Beim Sich-Verlieren im Souk haben wir interessante neue Geschäfte entdeckt, insbesondere einen Musikladen mit wunderschönen Ouds4, Sintirs, Daraboukas. Nächstes Jahr werde ich mich hier mit Musikinstrumenten eindecken. Wenn ich ankündige, nächstes Jahr wiederzukommen, wird das jeweils mit einem eilfertigen „Insch’ Allah“ quittiert, als ob man sich versündigen würde, wenn man zu selbstsicher auf die Zukunft setzt. Noch nie was von Future Pacing gehört?

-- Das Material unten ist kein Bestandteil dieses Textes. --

(* ===== verification/CapArchive.v ===== *)
(** The archive of CAP documents ([internal/datastore/sqlite.go]): the table
    [archive_cap_xml] and the operations of [SQLiteStore] on it.

    A statement is a function on the rows, as its SQL says; it can fail, and then
    changes nothing.  The table's rows with their columns are [archiveRow].  Two
    rows stored at the same instant have no order in SQL; here the older row of
    the table comes first. *)

From stdpp Require Import sorting.
From S2P Require Import Prelude UnicodeTables GoStrings GoTime GoValue GoPath AlertPacket.
From S2P Require Import PlaylistModel World AlertRequest AudioRetention GoFloat CapModel.

#[local] Open Scope Z_scope.
#[local] Open Scope string_scope.
#[local] Open Scope haze_scope.

Record CAPArchiveRecord := MkArchiveRecord {
  arc_AlertID : string; arc_FeedID : string; arc_Bucket : string; arc_Status : string;
  arc_Reason : string; arc_Sender : string; arc_Source : string; arc_SentAtRaw : string;
  arc_UpdatedAtRaw : string; arc_ExpiresAtRaw : string; arc_Event : string; arc_Headline : string;
  arc_RawXML : string; arc_Metadata : obj }.
(** A feed has alerts for its routine programme exactly when an accepted row
    of the feed is read as an alert that is still in effect, among the rows that
    one listing gives; none when there is no archive or it cannot be read. *)
Theorem hasRoutineAlerts_exact (feedID : string) (t : Z) (w : World) :
  (hasRoutineAlerts_of feedID t w).1 =
  match archive w, fault (attempts w) with
  | Some rows, None => existsb (row_renders feedID t) (listed rows)
  | _, _ => false
  end.
Proof.
  unfold hasRoutineAlerts_of. rewrite mbind_eq. cbn [gets fst snd]. destruct (archive w) as [rows|] eqn:Ha; [|done].
  rewrite mbind_eq. unfold ListCAPArchives. rewrite mbind_eq. cbn [gets fst snd]. rewrite Ha.
  change (fallbackText "accepted" "") with "accepted". cbn [String.eqb].
  rewrite mbind_eq. unfold attempt. cbn [fst snd].
  destruct (fault (attempts w)); [done|]. cbn [ret fst snd]. apply check_rows_result.
Qed.
(** An item that starts playing moves from the queue to the air exactly
    once: when the event names the current item only its status changes;
    otherwise the first queued item with the id becomes current, the others
    keep their order; an unknown id changes nothing. *)
Theorem markStarted_moves `{Env} (cfg : loadedConfig) (id : string) (p : feedPlanner) (w : World) :
  id <> "" ->
  let '(_, (p', _)) := markStarted cfg id (p, w) in
  match current p with
  | Some c => QueueID c = id -> current p' = Some (set_Status "playing" c) /\ queue p' = queue p
  | None => True
  end /\
  ((forall c, current p = Some c -> QueueID c <> id) ->
   (exists front item back, queue p = (front ++ item :: back)%list /\ QueueID item = id /\
      Forall (fun i => QueueID i <> id) front /\
      current p' = Some (set_Status "playing" item) /\ queue p' = (front ++ back)%list) \/
   Forall (fun i => QueueID i <> id) (queue p) /\ p' = p).
Proof.
  intros Hid. unfold markStarted, mbind at 1, gets. cbn [fst].
  rewrite (proj2 (String.eqb_neq id "")) by done.
  pose proof (take_item_spec id (queue p)) as Htake.
  assert (forall f, let '(_, (p', _)) := (modp f ;;; writeState cfg) (p, w) in bare p' = bare (f p)) as Hw.
  { intros f. unfold mbind, modp, modify. cbn [fst snd].
    pose proof (writeState_frame cfg (f p) w) as Hf. destruct (writeState cfg (f p, w)) as [u [p' w']].
    by destruct Hf as [Hf _]. }
  assert (forall o, (forall c, current p = Some c -> QueueID c <> id) ->
    take_item id (queue p) = o ->
    let '(_, (p', _)) := match o with
      | Some (item, rest) => (modp (fun p => set_queue rest (set_current (Some (set_Status "playing" item)) p)) ;;;
              writeState cfg) (p, w)
      | None => ret tt (p, w) end in
   (exists front item back, queue p = (front ++ item :: back)%list /\ QueueID item = id /\
      Forall (fun i => QueueID i <> id) front /\
      current p' = Some (set_Status "playing" item) /\ queue p' = (front ++ back)%list) \/
   Forall (fun i => QueueID i <> id) (queue p) /\ p' = p) as Hmove.
  { intros o Hcur Ho. rewrite Ho in Htake. destruct o as [[item rest]|]; [|by right].
    pose proof (Hw (fun p => set_queue rest (set_current (Some (set_Status "playing" item)) p))) as Hb.
    destruct (mbind _ _ (p, w)) as [u [p' w']]. left.
    destruct Htake as (front & back & Hq & Hi & Hf & ->). exists front, item, back.
    apply bare_fields in Hb as (_ & _ & _ & _ & _ & Hqq & Hcc & _). auto. }
  destruct (current p) as [c|] eqn:Ec.
  - destruct (String.eqb_spec (QueueID c) id) as [E|E].
    + pose proof (Hw (set_current (Some (set_Status "playing" c)))) as Hb.
      destruct (mbind _ _ (p, w)) as [u [p' w']].
      apply bare_fields in Hb as (_ & _ & _ & _ & _ & Hqq & Hcc & _).
      split; [auto|]. intros Hne. by destruct (Hne c).
    + specialize (Hmove _ ltac:(intros c' [= <-]; done) eq_refl).
      destruct (take_item id (queue p)) as [[item rest]|].
      * destruct (mbind _ _ (p, w)) as [u [p' w']]. by split.
      * by split.
  - specialize (Hmove _ ltac:(intros c' [=]) eq_refl).
    destruct (take_item id (queue p)) as [[item rest]|].
    + destruct (mbind _ _ (p, w)) as [u [p' w']]. by split.
    + by split.
Qed.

Auf dem Weg ins Riad zurück wird uns bewusst: Die Straße wurde innerhalb einer Woche fertig gepflastert. Wir beschreiten einen neuen Pfad.

Marrakesch, 17. Oktober 2001

Am letzten Kurstag werden vor allem Nonverbales und Zeitformen geübt. Dazu werden die Weichen gestellt für die Zukunft. Es gilt Abschied zu nehmen von alten, unliebsamen Verhaltensmustern und nicht mehr Gewünschtes auch entsprechend zu verankern. Das übernehmen die Kollegen in eindrücklichen All- For-One-Trancen, wobei das Alte, Unliebsame mit expressivem Jammer und schluchzenden Klagelauten begleitet wird wie ein Negerbegräbnis in New Orleans. Umgekehrt wird die neue Richtung, in die es in der Zukunft gehen soll, mit quicklebendigen, beseelten Stimmen gefeiert. Hallelujah!

Auch spannende One-For-All-Momente und das Einbeziehen der im Souk gefundenen Anker runden den Kurstag ab.